- Born: April 27, 1917 Cebu, Philippine Islands
- Died: May 23, 1988 (aged 71) Philippines
- Children: 1

= Toribio Sabandija Quimada =

Filipino Universalist minister (1917-1988)

Toribio Sabandija Quimada (April 27, 1917- May 23, 1988) was a Filipino religious leader and the founder of the Unitarian Universalist Church of the Philippines.

== Biography ==
Quimada was born in Cebu, into a Roman Catholic family, and was the second of thirteen children. The family was poor, and his father worked as a carpenter. At the time, the Catholic Church discouraged individual study of the Bible. In 1935, in response to the Great Depression, the family moved from Cebu to Nataban, San Carlos.

In 1937, Quimada and his wife moved in with a Presbyterian cousin, which exposed Quimada to personal reading of the Bible for the first time. Quimada and his family decided to convert to Protestantism in 1943. He was ordained in the Iglesia Universal de Cristo in 1948, and began serving a congregation in Navididan, Prosperidad, San Carlos.

As a minister in Iglesia Universal, Quimada led nine conversations on Negros with limited resources. While searching for external support, in 1951 he began exchanging correspondence with the Universalist Church of Gloucester, Massachusetts, who in turn connected him with the Universalist Service Committee (USC). Quimada began incorporating USC materials into his ministry, drawing ire from Iglesia Universal officials. In 1954, Quimada was officially expelled from the ministry.
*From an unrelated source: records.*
Record World := {
  (** the checks of an authority that depend on the version of [urllib]
      and on the Unicode tables (see [Url.netloc_accepted]) *)
  netloc_ok : string → bool;
  (** entering [sync_playwright()] and [p.chromium.launch(headless=True)] *)
  browser_launch : outcome unit;
  (** [browser.new_page()] *)
  browser_new_page : outcome unit;
  (** [page.set_extra_http_headers({...})] *)
  set_extra_http_headers : outcome unit;
  (** [browser.close()] *)
  browser_close : outcome unit;
  (** [page.goto(url, ...)] *)
  page_goto : string → outcome Page;
  (** [requests.head(url, ...).headers.get("Content-Type")] *)
  requests_head : string → outcome (option string);
  (** lines 158-159: [requests.get(url, stream=True, ...)] and
      [raise_for_status()] *)
  requests_get : string → outcome unit;
  (** line 160: [open(local_filename, 'wb')], which creates the file *)
  open_wb : string → outcome unit;
  (** lines 161-162: streaming the body of the response for a URL into the
      open file, and closing it *)
  iter_content : string → outcome unit;
  (** [mimetypes.guess_extension] *)
  guess_extension : string → option string;
  (** [save_dir.mkdir(parents=True, exist_ok=True)] *)
  mkdir : string → outcome unit;
  (** lines 199-201: [YoutubeDL(ydl_opts)], [extract_info(url,
      download=True)] and [info.get('ext', 'mp4')] *)
  ytdl_extract_info : string → outcome YtInfo;
  (** the files a run of yt-dlp that raises leaves behind *)
  ytdl_debris : string → gmap string pyval → list string;
  (** [Path.rename] *)
  path_rename : string → string → outcome unit
}.

(** The lines the program prints, one constructor per [print] of the
    source, with the values its f-string interpolates. *)
Inductive log_line :=
| DebugDomainFacebook
| DebugDomainYouTube
| WarnMetaSniff (e : exn)
| WarnSelectorNotFound
| WarnScraping (e : exn)
| DebugScraped (links : list string)
| InfoSaved (file : string)
| ErrorDownload (url : string) (e : exn)
| ErrorUnsupported
| WarnYtdlpYouTube (e : exn)
| InfoSkipScraping
| WarnYtdlpFacebook (e : exn)
| InfoAttemptScraping
| ErrorNoUsableMedia
| WarnPhotoIndexOutOfRange
| WarnNoMediaLinks.

(** What the program does to its surroundings.  [EvLaunch] is a browser
    that was launched, [EvClose] a call of [browser.close()]; the other
    events of a collaborator are recorded when it is called, whatever it
    answers. *)
Inductive event :=
| EvLaunch
| EvGoto (url : string)
| EvQuerySelector (selector : string)
| EvWaitForSelector (selector : string)
| EvQuerySelectorAll (selector : string)
| EvClose
| EvHead (url : string)
| EvGet (url : string)
| EvOpen (file : string)
| EvMkdir (dir : string)
| EvYtdlp (url : string) (ydl_opts : gmap string pyval)
| EvRename (src dst : string)
| EvPrint (line : log_line).

Record State := {
  files : gset string;
  trace : list event
}.

(** ** The monad of the embedding: state and exceptions *)

Definition M (A : Type) : Type := State → outcome A * State.

Global Instance M_ret : MRet M := λ A a s, (Ret a, s).
Global Instance M_bind : MBind M := λ A B k m s,
  match m s with
  | (Ret a, s') => k a s'
  | (Raise e, s') => (Raise e, s')
  end.

Definition raise {A} (e : exn) : M A := λ s, (Raise e, s).

Definition lift {A} (o : outcome A) : M A := λ s, (o, s).

(** [try: body except Exception as e: handler(e)] *)
Definition try_except {A} (body : M A) (handler : exn → M A) : M A := λ s,
  match body s with
  | (Ret a, s') => (Ret a, s')
  | (Raise e, s') => handler e s'
  end.

(** [try: body finally: cleanup]: the cleanup runs whatever the body did,
    and an exception of the cleanup replaces the outcome of the body. *)
Definition try_finally {A} (body : M A) (cleanup : M unit) : M A := λ s,
  let '(r, s') := body s in
  match cleanup s' with
  | (Ret _, s'') => (r, s'')
  | (Raise e, s'') => (Raise e, s'')
  end.

Definition record (ev : event) (s : State) : State :=
  {| files := files s; trace := trace s ++ [ev] |}.

Definition emit (ev : event) : M unit := λ s, (Ret (), record ev s).

Definition print (l : log_line) : M unit := emit (EvPrint l).

Definition add_file (p : string) : M unit := λ s,
  (Ret (), {| files := files s ∪ {[p]}; trace := trace s |}).

Definition add_files (ps : list string) : M unit := λ s,
  (Ret (), {| files := files s ∪ list_to_set ps; trace := trace s |}).

(** The effect of a rename that succeeded. *)
Definition move_file (src dst : string) : M unit := λ s,
  (Ret (), {| files := (files s ∖ {[src]}) ∪ {[dst]}; trace := trace s |}).

(** [Path.exists] *)
Definition path_exists (p : string) : M bool := λ s,
  (Ret (bool_decide (p ∈ files s)), s).

Fixpoint strip_prefix (p s : string) : option string :=
  match p, s with
  | EmptyString, _ => Some s
  | String _ _, EmptyString => None
  | String a p', String b s' => if bool_decide (a = b) then strip_prefix p' s' else None
  end.

(** The names of the files of a directory. *)
Definition listdir (fs : gset string) (dir : string) : list string :=
  omap (λ p, n ← strip_prefix (dir +:+ "/") p;
             if PyStr.has_char "/" n then None else Some n) (elements fs).

(** [Path(dir).glob(pattern)], as the names it matches. *)
Definition glob (dir pattern : string) : M (list string) := λ s,
  (Ret (filter (λ n, Url.fnmatch pattern n) (listdir (files s) dir)), s).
=== Unitarian Universalist Church of the Philippines ===
Quimada founded the Universalist Church of the Philippines (UCP) in 1954, in response to his expulsion from Iglesia Universal. The new church was joined by "several hundred members" of the nine congregations he had formerly served. He requested aid from the Universalist Church of America in May of that year. The following year, he established contact with Carlton Fisher, an American Universalist, who helped Quimada with resources. On April 25, 1955, the UUCP was officially recognized by the Philippine government.

The Universalist Church of America sent Quimada aid to fund his education. He attended Calatrava Public High School for two years, and then entered Foundation University in Dumaguete after graduating. Throughout his career, Quimada remained in contact with American Unitarian organizations, and later the Unitarian Universalist Association.

The UCP's congregants were largely rural farmers, and as such the UCP worked for the interests of peasants and advocated for land reform, often contrary to the interests of government officials.

In 1984, the International Association for Religious Freedom gave Quimada the Albert Schweitzer Award for Distinguished Service to the Cause of Liberal Religion.

In 1985, the UCP changed its name to the Unitarian Universalist Church of the Philippines.

During his career as a minister, Quimada wrote a number of church songs based on Visayan folk music, some of which have since been published in UU and interfaith songbooks.

== Death ==
On May 23, 1988, Quimada was shot and killed in his home. According to his daughter, he was killed by a right-wing paramilitary group, who proceeded to burn his body, "along with...UUCP records, hymn books, and worship materials". He was 71 years old.

His death came several weeks before Quimada planned to travel to the United States for the UUA General Assembly in Palm Springs, California. Two other UUCP members attended in Quimada's stead. His daughter, Rebecca Quimada-Sienes, took over leadership of the UUCP.